Politik
(Foto: REUTERS)

Afghanistan: Bittere Bilanz für 2012: Über 1000 Soldaten sterben

Die Armee Afghanistans steht vor ihrer Bewährungsprobe: Im kommenden Jahr soll sie alleine für die Sicherheit im Land verantwortlich sein. Bislang läuft es für die Truppe aber nicht gut – in diesem Jahr sterben mehr als 1000 der Soldaten.

In Afghanistan sind in diesem Jahr nach Angaben des Verteidigungsministeriums 1056 afghanische Soldaten im Einsatz getötet worden. Das ist die höchste Zahl seit Beginn der Offensive der Taliban nach ihrem Sturz 2001. Drei Viertel der Getöteten sei bei Explosionen von Landminen oder Straßenbomben ums Leben gekommen. Afghanische Truppen würden häufiger Opfer von Landminen als ausländische Soldaten, weil ihre Ausrüstung schlechter sei.

Die afghanische Armee- und Polizeikräfte sind den Angaben zufolge in drei Vierteln des Landes für die Sicherheit zuständig. Ab Mitte 2013 sollen sie im gesamten Land die Verantwortung übernehmen. Die Armee besteht derzeit aus 195.000 Soldaten. Sie verfüge nun auch über mehr und bessere Ausrüstung, etwa moderne Panzer. Allerdings fehlten eine starke Luftwaffe und Artillerie sowie Techniker und ein eigener Geheimdienst.

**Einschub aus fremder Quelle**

(** The surroundings of a call of [test_database]. *)
Record DiagEnv : Type := mkDiagEnv {
  db_name : NameAttr;
  list_collection_names : list string + string;
    (* the names the store lists, or the text of the exception it raises *)
  environ : gmap string string   (* os.environ *)
}.

(** [os.getenv(key)] in a condition: set, and not to the empty string. *)
Definition getenv_truthy (denv : DiagEnv) (key : string) : bool :=
  match environ denv !! key with
  | Some v => negb (String.eqb v EmptyString)
  | None => false
  end.

Definition test_database (denv : DiagEnv) (w : World) : gmap string DiagVal :=
  let response : gmap string DiagVal :=
    {[ "backend"%string := DStr "✅ Running";
       "database"%string := DStr "❌ Not Available";
       "database_url"%string := DNone;
       "database_name"%string := DNone;
       "connection_status"%string := DStr "Not Connected";
       "collections"%string := DList [] ]} in
  let response :=
    if negb (db_is_None w) then
      let response := <["database"%string := DStr "✅ Available"]> response in
      let response := <["database_url"%string := DStr "✅ Configured"]> response in
      match db_name denv with
      | NameRaises msg =>
          <["database"%string := DStr ("❌ Error: " +:+ utf8_take 50 msg)]> response
      | attr =>
          let response :=
            <["database_name"%string :=
                DStr (match attr with NameIs name => name | _ => "✅ Connected" end)]>
              response in
          let response := <["connection_status"%string := DStr "Connected"]> response in
          match list_collection_names denv with
          | inl collections =>
              let response :=
                <["collections"%string := DList (take 10 collections)]> response in
              <["database"%string := DStr "✅ Connected & Working"]> response
          | inr msg =>
              <["database"%string :=
                  DStr ("⚠️  Connected but Error: " +:+ utf8_take 50 msg)]> response
          end
      end
    else
      <["database"%string := DStr "⚠️  Available but not initialized"]> response in
  let response :=
    <["database_url"%string :=
        DStr (if getenv_truthy denv "DATABASE_URL" then "✅ Set" else "❌ Not Set")]>
      response in
  <["database_name"%string :=
      DStr (if getenv_truthy denv "DATABASE_NAME" then "✅ Set" else "❌ Not Set")]>
    response.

Die afghanische Armee sowie die NATO-Truppen kämpfen derzeit unter anderem mit zunehmenden "Angriffen von innen", also Angriffe afghanischer Soldaten auf internationale Truppen und westliche Ausbilder.

Die radikalislamischen Taliban waren 2001 von der Macht vertrieben worden. Seitdem führen sie einen Aufstand gegen die von den USA unterstützte Regierung. Die NATO-Truppen wollen bis Ende 2014 aus dem Land abziehen.